Руки упали, повисли как и ноги. Уже не тяжело; и веки сами закрываются. Аня засыпает спокойным сном, как добрый пес Норд. Вот, за ней уже кто-то пришел. Ангел явился встретить свою соседку! Но тень маленькая, какая-та крошечная и без крыльев, хоть и быстро надвигается. Огонек на свечи затревожился, забился. Может ангел взмахнул крыльями над головой Ани? Тогда почему она ничего не чувствуешь; и себя не чувствует?
Глаза закрылись. Ничего не видно; все глухо, как в воду спустилось.
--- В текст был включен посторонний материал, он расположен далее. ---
Lemma neighbors8_symmetric_witness :
  (0, 9) ∈ neighbors8 10 (arenaParams wrap) 9 0.
Proof.
  destruct (neighbors8_symmetric 10 (arenaParams wrap) (0, 9) (9, 0)
              ltac:(lia) ltac:(unfold inb; simpl; lia)) as (_ & _ & _ & H).
  apply H. apply list_elem_of_In. vm_compute. tauto.
Defined.

(** ** The genome generator *)

Lemma count_ones_insert (p : list Z) (n : nat) :
  count_ones (<[n := 1]> p) <= count_ones p + 1.
Proof.
  unfold count_ones. revert n. induction p as [|c p IH]; intros n; [done|].
  destruct n as [|n].
  - change (<[0%nat := 1]> (c :: p)) with (1 :: p). rewrite !filter_cons.
    rewrite decide_True by done. destruct (decide (c = 1)); cbn [length]; lia.
  - change (<[S n := 1]> (c :: p)) with (c :: <[n := 1]> p).
    rewrite !filter_cons. specialize (IH n).
    destruct (decide (c = 1)); cbn [length]; lia.
Qed.

Section GenomeShape.
Variable rand : nat -> Q.

(** The cells set so far are counted by [placed], which the loops never
    take beyond the number of cells drawn. *)
Definition placed_ok (cellCount : Z) (g : GenState) : Prop :=
  count_ones (g_pattern g) <= g_placed g /\ g_placed g <= Z.max 1 cellCount.

Lemma genome_place_placed cellCount ns g s :
  placed_ok cellCount g ->
  placed_ok cellCount (genome_place rand cellCount ns g s).1.
Proof.
  revert g s. induction ns as [|n ns IH]; intros g s Hg; simpl; [done|].
  destruct (Z.leb_spec cellCount (g_placed g)) as [Hle|Hlt]; [done|].
  destruct (Qltb _ _); apply IH; [|done].
  destruct Hg as [H1 H2]. split; cbn [g_pattern g_placed].
  - pose proof (count_ones_insert (g_pattern g) (Z.to_nat n)). lia.
  - lia.
Qed.
(** C6 as stated fails.  An unchanged window list is not enough: discovery
    tries every listed window that is not registered again.  The second
    platform lists for every application what the first lists; window 9, whose
    destroy-notification was refused during the first run, is accepted during
    the second, which registers it.  The same happens to a second
    [UpdateWindowCollection]. *)
Lemma discovery_retries_a_refused_window :
  (∀ Application,
     AXLibWindowListForApplication desktop_retry Application =
     AXLibWindowListForApplication desktop Application) ∧
  GetWindowByID 9%N (AddApplicationWindowsToCollection desktop Finder initial) = None ∧
  GetWindowByID 9%N
    (AddApplicationWindowsToCollection desktop_retry Finder
       (AddApplicationWindowsToCollection desktop Finder initial)) = Some Tooltip ∧
  Windows (AddApplicationWindowsToCollection desktop_retry Finder
             (AddApplicationWindowsToCollection desktop Finder initial)) ≠
    Windows (AddApplicationWindowsToCollection desktop Finder initial) ∧
  registrations
    (Trace (AddApplicationWindowsToCollection desktop_retry Finder
              (AddApplicationWindowsToCollection desktop Finder initial))) =
    S (registrations (Trace (AddApplicationWindowsToCollection desktop Finder initial))) ∧
  Windows (UpdateWindowCollection desktop_retry
             (UpdateWindowCollection desktop desktop_started)) ≠
    Windows (UpdateWindowCollection desktop desktop_started).
Proof.
  split_and!; [done|done|done| |done|].
  - intros Heq. by apply (f_equal (λ m, m !! 9%N)) in Heq.
  - intros Heq. by apply (f_equal (λ m, m !! 9%N)) in Heq.
Qed.

(** C7. [RemoveAndDestroyApplication] takes the process id of the application
    out of the Application Registry, so that [GetApplicationFromPID] finds
    nothing for it afterwards, and destroys the application record.  The
    Window Registry is left unchanged, and so is every other process id. *)
Theorem remove_application_keeps_windows Application s :
  let s' := RemoveAndDestroyApplication Application s in
  GetApplicationFromPID (PID Application) s' = None ∧
  application_destroyed Application s' ∧
  Windows s' = Windows s ∧
  (∀ Pid, Pid ≠ PID Application →
          GetApplicationFromPID Pid s' = GetApplicationFromPID Pid s).
Proof.
  cbn zeta. unfold RemoveAndDestroyApplication, GetApplicationFromPID,
    application_destroyed.
  destruct (Applications s !! PID Application) eqn:Hfound; cbn.
  - split_and!; [apply lookup_delete_eq|apply list_elem_of_here|done|].
    intros Pid Hne. by rewrite lookup_delete_ne.
  - split_and!; [done|apply list_elem_of_here|done..].
Qed.

(** C8. [InitState] returns false if and only if [pthread_mutex_init] fails.
    When it fails nothing is done: no process is enumerated, no application is
    registered, no observer is attached.  When it succeeds [InitState] returns
    true whatever the observers and the registrations of the running
    applications answer. *)
Theorem init_state_fails_only_on_the_lock os s :
  ((InitState os s).1 = false ↔ pthread_mutex_init os ≠ 0%Z) ∧
  (pthread_mutex_init os ≠ 0%Z → (InitState os s).2 = s) ∧
  (pthread_mutex_init os = 0%Z → (InitState os s).1 = true).
Proof.
  unfold InitState. case_bool_decide as Hinit; cbn; naive_solver.
Qed.

(** On a platform where every observer and every subscription fails,
    [InitState] still returns true, and registers no window. *)
Example init_state_on_hostile_platform :
  (InitState hostile initial).1 = true ∧
  Windows (InitState hostile initial).2 = ∅ ∧
  GetApplicationFromPID 100%Z (InitState hostile initial).2 = Some Finder.
Proof. by split_and!. Qed.

(** C10. [AddWindowToCollection] makes no duplicate check.  For a record with
    a nonzero identifier whose destroy-notification the platform accepts it
    returns true and stores the record under its identifier whatever the
    registry held there: a record registered under that identifier is replaced,
    and the call does nothing else than the subscription and the insertion.
    The caller in this file, discovery, looks the identifier up first and
    never replaces a registered record. *)
Theorem register_overwrites_without_duplicate_check os Window s :
  Id Window ≠ 0%N →
  AXLibAddObserverNotification os (Observer (Owner Window)) (Ref Window)
    kAXUIElementDestroyedNotification Window = kAXErrorSuccess →
  (AddWindowToCollection os Window s).1 = true ∧
  Windows (AddWindowToCollection os Window s).2 = <[Id Window := Window]> (Windows s) ∧
  GetWindowByID (Id Window) (AddWindowToCollection os Window s).2 = Some Window ∧
  Trace (AddWindowToCollection os Window s).2 =
    CallAddObserverNotification (Observer (Owner Window)) (Ref Window)
      kAXUIElementDestroyedNotification Window kAXErrorSuccess :: Trace s ∧
  (∀ WindowId Registered,
     GetWindowByID WindowId s = Some Registered →
     GetWindowByID WindowId (AddApplicationWindow os Window s) = Some Registered).
Proof.
  intros Hid Hsub.
  assert (admissible os Window = true) as Hadm.
  { unfold admissible, subscribes. apply andb_true_iff. split.
    - by apply negb_true_iff, N.eqb_neq.
    - by apply bool_decide_eq_true. }
  split_and!.
  - by rewrite AddWindowToCollection_result.
  - by rewrite AddWindowToCollection_Windows, Hadm.
  - unfold GetWindowByID. rewrite AddWindowToCollection_Windows, Hadm.
    apply lookup_insert_eq.
  - unfold AddWindowToCollection. apply N.eqb_neq in Hid. rewrite Hid. cbn.
    by rewrite Hsub.
  - intros i w. apply AddApplicationWindow_preserves.
Qed.

(** On the concrete platform, with window 7 registered as [Documents]:
    registering a second record for identifier 7 succeeds and replaces it. *)
Lemma register_overwrites_without_duplicate_check_witness :
  GetWindowByID 7%N desktop_started = Some Documents ∧
  (AddWindowToCollection desktop Documents_again desktop_started).1 = true ∧
  Windows (AddWindowToCollection desktop Documents_again desktop_started).2 =
    <[7%N := Documents_again]> (Windows desktop_started) ∧
  GetWindowByID 7%N (AddWindowToCollection desktop Documents_again desktop_started).2 =
    Some Documents_again ∧
  Trace (AddWindowToCollection desktop Documents_again desktop_started).2 =
    CallAddObserverNotification 1%positive 7%positive
      kAXUIElementDestroyedNotification Documents_again kAXErrorSuccess ::
    Trace desktop_started ∧
  (∀ WindowId Registered,
     GetWindowByID WindowId desktop_started = Some Registered →
     GetWindowByID WindowId (AddApplicationWindow desktop Documents_again desktop_started)
     = Some Registered).
Proof.
  split; [reflexivity|].
  apply (register_overwrites_without_duplicate_check desktop Documents_again
           desktop_started); [done|reflexivity].
Defined.




(** * Further properties of state.cpp *)

(** ** The application registry *)

(** X1. [AddApplication] never replaces a registered application: afterwards
    the process id resolves to the record registered before, if there was one,
    and to the new record otherwise.  Other process ids, the Window Registry
    and the trace are untouched, and admitting any record of the same process
    id again changes nothing. *)
Theorem AddApplication_keeps_the_first Application s :
  GetApplicationFromPID (PID Application) (AddApplication Application s) =
    Some (default Application (GetApplicationFromPID (PID Application) s)) ∧
  (∀ Pid, Pid ≠ PID Application →
          GetApplicationFromPID Pid (AddApplication Application s) =
          GetApplicationFromPID Pid s) ∧
  Windows (AddApplication Application s) = Windows s ∧
  Trace (AddApplication Application s) = Trace s ∧
  (∀ Later, PID Later = PID Application →
            AddApplication Later (AddApplication Application s) =
            AddApplication Application s).
Proof.
  unfold AddApplication, GetApplicationFromPID.
  destruct (Applications s !! PID Application) as [Earlier|] eqn:Hfound; cbn.
  - split_and!; [done..|]. intros Later ->. by rewrite Hfound.
  - split_and!; [apply lookup_insert_eq| |done..|].
    + intros Pid Hne. by rewrite lookup_insert_ne.
    + intros Later ->. by rewrite lookup_insert_eq.
Qed.

(** X2. Removal goes by process id, not by record.  After an application is
    admitted and removed again its process id is gone from the Application
    Registry even when an earlier record held that process id: the entry of the
    earlier record is erased, and only the record passed in is destroyed. *)
Theorem added_then_removed Application s :
  Applications (RemoveAndDestroyApplication Application (AddApplication Application s)) =
    delete (PID Application) (Applications s) ∧
  Trace (RemoveAndDestroyApplication Application (AddApplication Application s)) =
    CallDestroyApplication Application :: Trace s ∧
  (∀ Earlier, GetApplicationFromPID (PID Application) s = Some Earlier →
     GetApplicationFromPID (PID Application)
       (RemoveAndDestroyApplication Application (AddApplication Application s)) = None ∧
     (application_destroyed Earlier
        (RemoveAndDestroyApplication Application (AddApplication Application s)) →
      Earlier = Application ∨ application_destroyed Earlier s)).
Proof.
  unfold RemoveAndDestroyApplication, AddApplication, GetApplicationFromPID,
    application_destroyed.
  destruct (Applications s !! PID Application) as [Earlier|] eqn:Hfound; cbn.
  - rewrite Hfound. cbn. split_and!; [done..|].
    intros ? [= <-]. split; [apply lookup_delete_eq|].
    intros [[= ->]|Hin]%elem_of_cons; auto.
  - rewrite lookup_insert_eq. cbn. split_and!; [|done..].
    by rewrite delete_insert_eq, delete_id.
Qed.

(** ** Entries sit under their own key *)

Lemma keyed_same s s' :
  Windows s' = Windows s → Applications s' = Applications s → keyed s → keyed s'.
Proof. unfold keyed. by intros -> ->. Qed.

Lemma keyed_emit c s : keyed s → keyed (emit c s).
Proof. by apply keyed_same. Qed.

Lemma keyed_AddWindowToCollection os Window s :
  keyed s → keyed (AddWindowToCollection os Window s).2.
Proof.
  intros [Hw Ha]. split.
  - rewrite AddWindowToCollection_Windows.
    destruct (admissible os Window); [|done].
    intros i w [[<- <-]|[_ H]]%lookup_insert_Some; eauto.
  - by rewrite AddWindowToCollection_Applications.
Qed.

Lemma keyed_AddApplicationWindow os Window s :
  keyed s → keyed (AddApplicationWindow os Window s).
Proof.
  intros [Hw Ha]. split.
  - rewrite AddApplicationWindow_Windows.
    destruct (Windows s !! Id Window); [done|].
    destruct (admissible os Window); [|done].
    intros i w [[<- <-]|[_ H]]%lookup_insert_Some; eauto.
  - by rewrite AddApplicationWindow_Applications.
Qed.

Lemma keyed_AddApplicationWindows os WindowList s :
  keyed s → keyed (AddApplicationWindows os WindowList s).
Proof.
  revert s. induction WindowList as [|Window WindowList IH]; intros s H; [done|].
  cbn. by apply IH, keyed_AddApplicationWindow.
Qed.

Lemma keyed_AddApplicationWindowsToCollection os Application s :
  keyed s → keyed (AddApplicationWindowsToCollection os Application s).
Proof.
  unfold AddApplicationWindowsToCollection. intros H.
  destruct (AXLibWindowListForApplication os Application).
  - by apply keyed_AddApplicationWindows, keyed_emit.
  - by apply keyed_emit.
Qed.

Lemma keyed_AddWindowsOfApplications os Apps s :
  keyed s → keyed (AddWindowsOfApplications os Apps s).
Proof.
  revert s. induction Apps as [|Application Apps IH]; intros s H; [done|].
  cbn. by apply IH, keyed_AddApplicationWindowsToCollection.
Qed.

Lemma keyed_AddApplication Application s : keyed s → keyed (AddApplication Application s).
Proof.
  intros [Hw Ha]. unfold AddApplication.
  destruct (Applications s !! PID Application) eqn:Hfound; [done|].
  split; [done|]. cbn.
  intros i a [[<- <-]|[_ H]]%lookup_insert_Some; eauto.
Qed.

Lemma keyed_InitApplications os Apps s :
  keyed s → keyed (InitApplications os Apps s).
Proof.
  revert s. induction Apps as [|Application Apps IH]; intros s H; [done|].
  cbn. apply IH. unfold InitApplication.
  by apply keyed_AddApplicationWindowsToCollection, keyed_emit, keyed_AddApplication.
Qed.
В мертвую воду, которая смывает все чувства и воспоминания; стирает саму жизнь, слишком бессмысленную, чтобы быть такой тяжелой и слишком тяжелую, чтобы наполниться смыслом.
Аню подхватило снизу — она как подлетела вверх. Петля немного ослабла и воздух сам, с хрипом ворвался в легкие несчастной, с кашлем вырвавшись обратно. Хрип вбираемого глотка и кашель расправляемых легких.